━━━━━ RECORDS TO USE ━━━━━

(* ===== verification/Simulator.v ===== *)
(** * Nodes, routing modules and the population of their tables
    (common/simulator.h, common/simulator.cc, common/node.cc,
    routing/rtmodule.h, routing/rtmodule.cc)

    When a simulation starts, [Simulator::populate_flat_classifiers] asks the
    route computation for the next hop of every pair of nodes and hands the
    head of the link to it to the node, which passes it down its chain of
    routing modules to their classifiers.

    The head of a link is found by OTcl code ([get-link-head]) and is a
    parameter.  A node and a routing module are objects of the free store. *)

From stdpp Require Import base numbers list gmap strings.
From Stdlib Require Import ZArith Lia.
From S2P Require Import Prelude.
From S2P Require Import Store.
From S2P Require Import Text.
From S2P Require Import Array.
From S2P Require Import Packet.
From S2P Require Import Route.
From S2P Require Import Classifier.

Open Scope Z_scope.

(** ** Data *)

Section Simulator.
Context {HT : Type} `{TclHash HT}.

(** A classifier object, by the class that decides its [do_install]:
    [DestHashClassifier] has its own, the others that of [Classifier]. *)
Variant table :=
  | Plain (c : Classifier)
  | Hashed (c : HashClassifier HT).

Record RoutingModule := mkModule {
  next_rtm_ : ptr;
  rtm_classifier : option table
}.

Record Node := mkNode {
  nodeid_ : Z;
  address_ : Z;
  rtnotif_ : ptr
}.

(** [nodelist_] is null or an array; the elements are null until a node is
    added. *)
Record Simulator := mkSimulator {
  nodelist_ : option (list ptr);
  rtobject_ : option RouteLogic;
  nn_ : Z;
  sim_size_ : Z;
  nodes : gmap positive Node;
  rtms : gmap positive RoutingModule
}.

Definition new_Simulator (ns : gmap positive Node) (ms : gmap positive RoutingModule) : Simulator :=
  mkSimulator None None 0 0 ns ms.

Definition set_nodelist l n s := mkSimulator l (rtobject_ s) (nn_ s) n (nodes s) (rtms s).
Definition set_nn n s :=
  mkSimulator (nodelist_ s) (rtobject_ s) n (sim_size_ s) (nodes s) (rtms s).
Definition set_rtobject r s :=
  mkSimulator (nodelist_ s) (Some r) (nn_ s) (sim_size_ s) (nodes s) (rtms s).
Definition set_rtms m s :=
  mkSimulator (nodelist_ s) (rtobject_ s) (nn_ s) (sim_size_ s) (nodes s) m.
Definition set_nodes n s :=
  mkSimulator (nodelist_ s) (rtobject_ s) (nn_ s) (sim_size_ s) n (rtms s).

(** ** Tables *)

(** The virtual [do_install] *)
Definition table_install (fuel : nat) (dst : string) (target : ptr) (t : table) : result table :=
  match t with
  | Plain c => let! c := install fuel (atoi dst) target c in Ok (Plain c)
  | Hashed c =>
      match hkind c with
      | DestHash => let! c := do_install fuel dst target c in Ok (Hashed c)
      | _ => let! b := install fuel (atoi dst) target (hbase c) in Ok (Hashed (set_hbase b c))
      end
  end.

(** [set_table_size (int)] is not virtual: it sets the member of the base
    class whatever the classifier is. *)
Definition table_size (nn : Z) (t : table) : table :=
  match t with
  | Plain c => Plain (set_table_size nn c)
  | Hashed c => Hashed (set_hbase (set_table_size nn (hbase c)) c)
  end.

(** ** The chain of routing modules *)

(** Run [f] on the classifier of each module of the chain. *)
Fixpoint rtm_each (fuel : nat) (f : table -> result table) (p : positive)
    (ms : gmap positive RoutingModule) : result (gmap positive RoutingModule) :=
  let! m := load ms (Some p) in
  let! c := match rtm_classifier m with
            | None => Ok None
            | Some t => let! t := f t in Ok (Some t)
            end in
  let! ms := store ms (Some p) (fun m => mkModule (next_rtm_ m) c) in
  match next_rtm_ m with
  | None => Ok ms
  | Some q => match fuel with O => NoFuel | S fuel => rtm_each fuel f q ms end
  end.

Definition rtm_add_route (fuel : nat) (dst : string) (target : ptr) :=
  rtm_each fuel (table_install fuel dst target).

(** [delete_route] installs the null agent, and passes it down the chain as
    a route to add. *)
Definition rtm_delete_route (fuel : nat) (dst : string) (nullagent : ptr) (p : positive)
    (ms : gmap positive RoutingModule) : result (gmap positive RoutingModule) :=
  let! m := load ms (Some p) in
  let! c := match rtm_classifier m with
            | None => Ok None
            | Some t => let! t := table_install fuel dst nullagent t in Ok (Some t)
            end in
  let! ms := store ms (Some p) (fun m => mkModule (next_rtm_ m) c) in
  match next_rtm_ m with
  | None => Ok ms
  | Some q => rtm_add_route fuel dst nullagent q ms
  end.

Definition rtm_set_table_size (fuel : nat) (nn : Z) :=
  rtm_each fuel (fun t => Ok (table_size nn t)).

Fixpoint rtm_route_notify (fuel : nat) (rtm p : positive) (ms : gmap positive RoutingModule)
    : result (gmap positive RoutingModule) :=
  let! m := load ms (Some p) in
  match next_rtm_ m with
  | Some q => match fuel with O => NoFuel | S fuel => rtm_route_notify fuel rtm q ms end
  | None => store ms (Some p) (fun m => mkModule (Some rtm) (rtm_classifier m))
  end.

Fixpoint rtm_unreg (fuel : nat) (rtm p : positive) (ms : gmap positive RoutingModule)
    : result (gmap positive RoutingModule) :=
  let! m := load ms (Some p) in
  match next_rtm_ m with
  | None => Ok ms
  | Some q =>
      if bool_decide (q = rtm) then
        let! m' := load ms (Some q) in
        store ms (Some p) (fun m => mkModule (next_rtm_ m') (rtm_classifier m))
      else match fuel with O => NoFuel | S fuel => rtm_unreg fuel rtm q ms end
  end.

(** ** [Node] *)

Definition node_route_notify (fuel : nat) (rtm : positive) (n : Node)
    (ms : gmap positive RoutingModule) : result (Node * gmap positive RoutingModule) :=
  match rtnotif_ n with
  | None => Ok (mkNode (nodeid_ n) (address_ n) (Some rtm), ms)
  | Some p => let! ms := rtm_route_notify fuel rtm p ms in Ok (n, ms)
  end.

Definition node_unreg_route_notify (fuel : nat) (rtm : positive) (n : Node)
    (ms : gmap positive RoutingModule) : result (Node * gmap positive RoutingModule) :=
  match rtnotif_ n with
  | None => Ok (n, ms)
  | Some p =>
      if bool_decide (p = rtm) then
        let! m := load ms (Some p) in
        Ok (mkNode (nodeid_ n) (address_ n) (next_rtm_ m), ms)
      else let! ms := rtm_unreg fuel rtm p ms in Ok (n, ms)
  end.

Definition node_add_route (fuel : nat) (dst : string) (target : ptr) (n : Node)
    (ms : gmap positive RoutingModule) : result (gmap positive RoutingModule) :=
  match rtnotif_ n with None => Ok ms | Some p => rtm_add_route fuel dst target p ms end.

Definition node_delete_route (fuel : nat) (dst : string) (nullagent : ptr) (n : Node)
    (ms : gmap positive RoutingModule) : result (gmap positive RoutingModule) :=
  match rtnotif_ n with None => Ok ms | Some p => rtm_delete_route fuel dst nullagent p ms end.

Definition node_set_table_size (fuel : nat) (nn : Z) (n : Node)
    (ms : gmap positive RoutingModule) : result (gmap positive RoutingModule) :=
  match rtnotif_ n with None => Ok ms | Some p => rtm_set_table_size fuel nn p ms end.

(** ** [Simulator] *)

Definition sim_check (fuel : nat) (n : Z) (s : Simulator) : result Simulator :=
  if n <? sim_size_ s then Ok s
  else
    let osize := sim_size_ s in
    let! m := double_up fuel n (if osize =? 0 then SMALL_LEN else osize) in
    if m <? 0 then Fault Aborted
    else
      let fresh := replicate (Z.to_nat m) NULL in
      let! l := (if osize <=? 0 then Ok fresh
                 else match nodelist_ s with
                      | None => Fault NullDeref
                      | Some old => for_loop 0 osize (copy_slot old) fresh
                      end) in
      Ok (set_nodelist (Some l) m s).

(** The elements of the array the first call allocates are not read before
    [check] replaces it. *)
Definition sim_add_node (fuel : nat) (node : positive) (id : Z) (s : Simulator)
    : result Simulator :=
  let s := match nodelist_ s with
           | None => set_nodelist (Some (replicate (Z.to_nat SMALL_LEN) NULL)) (sim_size_ s) s
           | Some _ => s
           end in
  let! s := sim_check fuel id s in
  match nodelist_ s with
  | None => Fault NullDeref
  | Some l => let! l := aset l id (Some node) in Ok (set_nodelist (Some l) (sim_size_ s) s)
  end.

(** [get_link_head (node, nh)] evaluates [get-link-head id nh] in the script. *)
Context (link_head : Z -> Z -> ptr).

(** The body of the inner loop, for the node [n] of index [i]. *)
Definition populate_pair (fuel : nat) (rt : RouteLogic) (n : Node) (i j : Z)
    (ms : gmap positive RoutingModule) : result (gmap positive RoutingModule) :=
  if i =? j then Ok ms
  else
    let! nh := lookup_flat i j rt in
    if nh <? 0 then Ok ms
    else node_add_route fuel (fmt_d j) (link_head (nodeid_ n) nh) n ms.

(** The outer loop from [i] on.  A null element skips the next one as well:
    the body increments [i] before the [for] does. *)
Fixpoint populate_loop (fuel steps : nat) (l : list ptr) (i : Z) (s : Simulator)
    : result Simulator :=
  if nn_ s <=? i then Ok s
  else
    match steps with
    | O => NoFuel
    | S steps =>
        let! p := aget l i in
        match p with
        | None => populate_loop fuel steps l (wrap_i32 (i + 2)) s
        | Some _ =>
            let! n := load (nodes s) p in
            let! ms := node_set_table_size fuel (nn_ s) n (rtms s) in
            let! ms := match rtobject_ s with
                       | None => if nn_ s <=? 1 then Ok ms else Fault NullDeref
                       | Some rt => for_loop 0 (nn_ s) (populate_pair fuel rt n i) ms
                       end in
            populate_loop fuel steps l (i + 1) (set_rtms ms s)
        end
    end.

Definition populate_flat_classifiers (fuel : nat) (s : Simulator) : result Simulator :=
  match nodelist_ s with
  | None => Ok s
  | Some _ =>
      let! s := sim_check fuel (nn_ s) s in
      match nodelist_ s with
      | None => Fault NullDeref
      | Some l => populate_loop fuel (S (Z.to_nat (nn_ s))) l 0 s
      end
  end.
End Simulator.
Arguments table HT : clear implicits.
Arguments RoutingModule HT : clear implicits.
Arguments Simulator HT : clear implicits.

━━━━━

● **ACTIVITY**:
Output exactly the lines of the material above from the one containing "Definition node_unreg_route_notify (fuel" up to and including the one containing "Definition node_add_route (fuel".

● **SOLUTION TO THIS PROBLEM**:
Definition node_unreg_route_notify (fuel : nat) (rtm : positive) (n : Node)
    (ms : gmap positive RoutingModule) : result (Node * gmap positive RoutingModule) :=
  match rtnotif_ n with
  | None => Ok (n, ms)
  | Some p =>
      if bool_decide (p = rtm) then
        let! m := load ms (Some p) in
        Ok (mkNode (nodeid_ n) (address_ n) (next_rtm_ m), ms)
      else let! ms := rtm_unreg fuel rtm p ms in Ok (n, ms)
  end.

Definition node_add_route (fuel : nat) (dst : string) (target : ptr) (n : Node)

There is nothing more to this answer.